[The task]
Only one stretch of the data is wanted: the line containing "Definition at_user (eip", the line containing "intros p [-> | ->]%in_pair; rewrite", and every line between them, copied exactly.

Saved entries

____________

(** C39: the keyboard interrupt does not give the registers back: the stub tells
    the interrupt controller that it is done through al, after popa has restored
    it.  Every press of a character key and every release leaves 0x20 in the low
    byte of the eax of the program it interrupts; the other registers are
    restored. *)
Theorem keyboard_isr_clobbers_al s W x :
  let top := esp0 (tss (descs s)) in
  user_mode (c_cs x) = true -> context_ok x -> window s W -> typing s -> key_comes s ->
  sizeof_registers <= top < 2 ^ 32 -> subset (span (top - 52) 52) W -> subset video W ->
  disjoint_from (span (top - 52) 52) video ->
  exists s', keyboard_isr x s = Ok (with_al 0x20 x) s' /\ c_eax (with_al 0x20 x) mod 256 = 0x20.
Proof.
  intros top Hu Hx HW HT Hkey Ht Hin Hv Hd. unfold sizeof_registers in Ht.
  destruct (enter_keyboard_ok s W x Hu Hx HW ltac:(fold top; lia) Hin) as (s1 & R1 & S1 & [Ed Er] & V1).
  fold top in R1, S1, V1. destruct (st_machine _ _ _ S1) as [m Hm].
  assert (typing s1 /\ key_comes s1) as [HT1 Hkey1].
  { split.
    - destruct HT as [Hw Hc Hb]. split; rewrite ?Hm; try done. rewrite <- Hm. by apply (stores_window _ _ _ _ S1).
    - unfold key_comes, next_byte in *. rewrite Ed, Er. by rewrite Hm. }
  destruct (key_handled s1 HT1 Hkey1) as (s2 & R2 & T2).
  pose proof (stores_window _ _ _ _ S1 HW) as HW1.
  pose proof (touches_window _ _ _ _ T2 HW1) as HW2.
  assert (holds s2 (top - 68) (general_words x ++ stack_words x)) as V2.
  { change sizeof_registers with 68 in V1. refine (holds_ext _ _ _ _ _ V1). intros off v Hov.
    destruct (general_words_at x off v Hov) as (k & Hk & ->).
    unfold field, rd32. apply (touches_kept _ _ _ _ HW1 T2 Hv).
    - intros a Ha. apply Hin. unfold span in *. lia.
    - intros a Ha. apply Hd. unfold span in *. lia. }
  eexists. split.
  - unfold keyboard_isr. rewrite <- bind_assoc. run_with R1. run_with R2.
    replace (top - 52) with (top - 68 + 4 * 4) by lia.
    rewrite (bind_ok _ _ _ _ _ (popa_iretd_ok s2 W (top - 68) 16 68 HW2 ltac:(lia) ltac:(lia) ltac:(lia)
      ltac:(intros a Ha; apply Hin; unfold span in *; lia) ltac:(by case_match) _ _ _ _ ltac:(lia))).
    rewrite (context_with_user s2 _ x) by done. reflexivity.
  - simpl. rewrite <- (land_0xFF (Z.lor _ _)), Z.land_lor_distr_l, <- Z.land_assoc.
    change (Z.land 0xFFFFFF00 0xFF) with 0. by rewrite Z.land_0_r.
Qed.

End losses.

(** * Concrete runs *)

Section examples.
#[local] Instance hundred : Fuel := 100%nat.

#[local] Ltac solve_context_ok :=
  open_words; repeat (apply Forall_cons; split; [by vm_compute|]); constructor.

(** A runs in user mode, B is ready: it was interrupted at 0x5678. *)
Definition at_user (eip : Z) : context :=
  Context 0x23 0x23 0x23 0x23 0 0 0 0 0 0 0 eip 0x1B 0x202 0x9000 0x23.
Definition pair : list Z := [proc_a; proc_b].
Definition pair_memory : list (Z * Z) :=
  [(proc_a + next, proc_b); (proc_a + regs, 0x43FBC); (proc_b + regs, 0x47FBC);
   (proc_a + kernel_stack_to, 0x44000); (proc_b + kernel_stack_to, 0x48000)] ++
  ((fun ov => (0x47FBC + ov.1, ov.2)) <$> user_words (at_user 0x5678)).
Definition pair_state : kst :=
  set_descs (fun d => DescState (gdt d) (gp d) (Tss 0x44000 0x10 104) (idt d) (idt_ptr d))
   (set_procs (fun _ => ProcState proc_a proc_a 3)
    (match writes pair_memory (boot_state [] no_device) with
     | Ok _ s => s
     | _ => boot_state [] no_device
     end)).

Lemma in_pair p : p ∈ pair -> p = proc_a \/ p = proc_b.
Proof. unfold pair. rewrite !elem_of_cons, elem_of_nil. tauto. Qed.
Lemma pair_regs : field pair_state proc_a regs = 0x43FBC /\ field pair_state proc_b regs = 0x47FBC.
Proof. by vm_compute. Qed.

Lemma pair_list : procs_list pair_state in_u32 pair.
Proof.
  apply flat_list.
  - apply flat_window; [by vm_compute|by intros a].
  - by vm_compute.
  - unfold pair. rewrite !Forall_cons, Forall_nil. split_and!; try done; by apply low_proc.
  - unfold pair. simpl. rewrite !Forall_cons, Forall_nil. unfold apart_procs.
    split_and!; (done || (vm_compute; left; discriminate)).
Qed.

Lemma pair_running : running in_u32 pair pair_state.
Proof.
  split; [exact pair_list|by left|]. destruct pair_regs as [E1 E2].
  intros p [-> | ->]%in_pair; rewrite ?E1, ?E2.
  all: split; [done|split; [apply low_span; unfold sizeof_registers; lia|]].
  all: intros q [-> | ->]%in_pair; right; by vm_compute.
Qed.

Lemma pair_shares : shares in_u32 pair pair_state.
Proof.
  destruct pair_regs as [E1 E2]. split; [exact pair_running|by vm_compute| |].
  - intros p [-> | ->]%in_pair; by vm_compute.
  - unfold frame. intros p q Hp Hq Hne. apply in_pair in Hp. apply in_pair in Hq.
    destruct Hp, Hq; subst; try congruence; rewrite E1, E2; unfold sizeof_registers; lia.
Qed.

Lemma at_user_ok eip : in_u32 eip -> user_context (at_user eip).
Proof. intros He. split; [done|]. open_words. by repeat (apply Forall_cons; split). Qed.

Lemma pair_represents :
  represents in_u32 pair pair_state (at_user 0x1234)
    (Shared proc_a {[ proc_a := at_user 0x1234; proc_b := at_user 0x5678 ]}).
Proof.
  split; simpl; [exact pair_shares|done|done|by apply at_user_ok|].
  intros p [-> | ->]%in_pair Hne; [done|]. exists (at_user 0x5678).
  split; [done|]. split; [by apply at_user_ok|].
  unfold frame. rewrite (proj2 pair_regs). open_words. by repeat (apply Forall_cons; split; [by vm_compute|]).
Qed.

(** A goes on to 0x1300, then the timer comes. *)
Lemma timer_shares_processor_witness : exists s2 y q,
  resumed (at_user 0x1300) y pair_state s2 q /\
  (q = proc_a -> y = at_user 0x1300) /\ (q = proc_b -> y = at_user 0x5678).
Proof.
  assert (length pair < fuel)%nat as Hlen by (vm_compute; lia).
  destruct (timer_shares_processor in_u32 pair Hlen pair_state (at_user 0x1234)
    (Shared proc_a {[ proc_a := at_user 0x1234; proc_b := at_user 0x5678 ]})
    [Work (at_user 0x1300)] pair_state (at_user 0x1300) pair_represents)
    as (_ & s2 & y & q & R & _ & Hy).
  - eapply slices_cons; [apply slice_work|apply slices_nil]; [|by apply at_user_ok].
    split; [|done]. split; [done|]. split; [exact pair_list|done].
  - exists s2, y, q. split; [exact R|]. split; intros ->; by injection Hy as <-.
Defined.

(** A process of the kernel, 256 bytes deep in its stack. *)
Definition in_task : context :=
  Context 0x10 0x10 0x10 0x10 0 0 0 0 0 0 0 0x1234 0x08 0x202 0x43F00 0x10.

Lemma pair_next : next_woken (ticked pair_state) [] [proc_b] = proc_b.
Proof. by vm_compute. Qed.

____________

[Result]
Definition at_user (eip : Z) : context :=
  Context 0x23 0x23 0x23 0x23 0 0 0 0 0 0 0 eip 0x1B 0x202 0x9000 0x23.
Definition pair : list Z := [proc_a; proc_b].
Definition pair_memory : list (Z * Z) :=
  [(proc_a + next, proc_b); (proc_a + regs, 0x43FBC); (proc_b + regs, 0x47FBC);
   (proc_a + kernel_stack_to, 0x44000); (proc_b + kernel_stack_to, 0x48000)] ++
  ((fun ov => (0x47FBC + ov.1, ov.2)) <$> user_words (at_user 0x5678)).
Definition pair_state : kst :=
  set_descs (fun d => DescState (gdt d) (gp d) (Tss 0x44000 0x10 104) (idt d) (idt_ptr d))
   (set_procs (fun _ => ProcState proc_a proc_a 3)
    (match writes pair_memory (boot_state [] no_device) with
     | Ok _ s => s
     | _ => boot_state [] no_device
     end)).

Lemma in_pair p : p ∈ pair -> p = proc_a \/ p = proc_b.
Proof. unfold pair. rewrite !elem_of_cons, elem_of_nil. tauto. Qed.
Lemma pair_regs : field pair_state proc_a regs = 0x43FBC /\ field pair_state proc_b regs = 0x47FBC.
Proof. by vm_compute. Qed.

Lemma pair_list : procs_list pair_state in_u32 pair.
Proof.
  apply flat_list.
  - apply flat_window; [by vm_compute|by intros a].
  - by vm_compute.
  - unfold pair. rewrite !Forall_cons, Forall_nil. split_and!; try done; by apply low_proc.
  - unfold pair. simpl. rewrite !Forall_cons, Forall_nil. unfold apart_procs.
    split_and!; (done || (vm_compute; left; discriminate)).
Qed.

Lemma pair_running : running in_u32 pair pair_state.
Proof.
  split; [exact pair_list|by left|]. destruct pair_regs as [E1 E2].
  intros p [-> | ->]%in_pair; rewrite ?E1, ?E2.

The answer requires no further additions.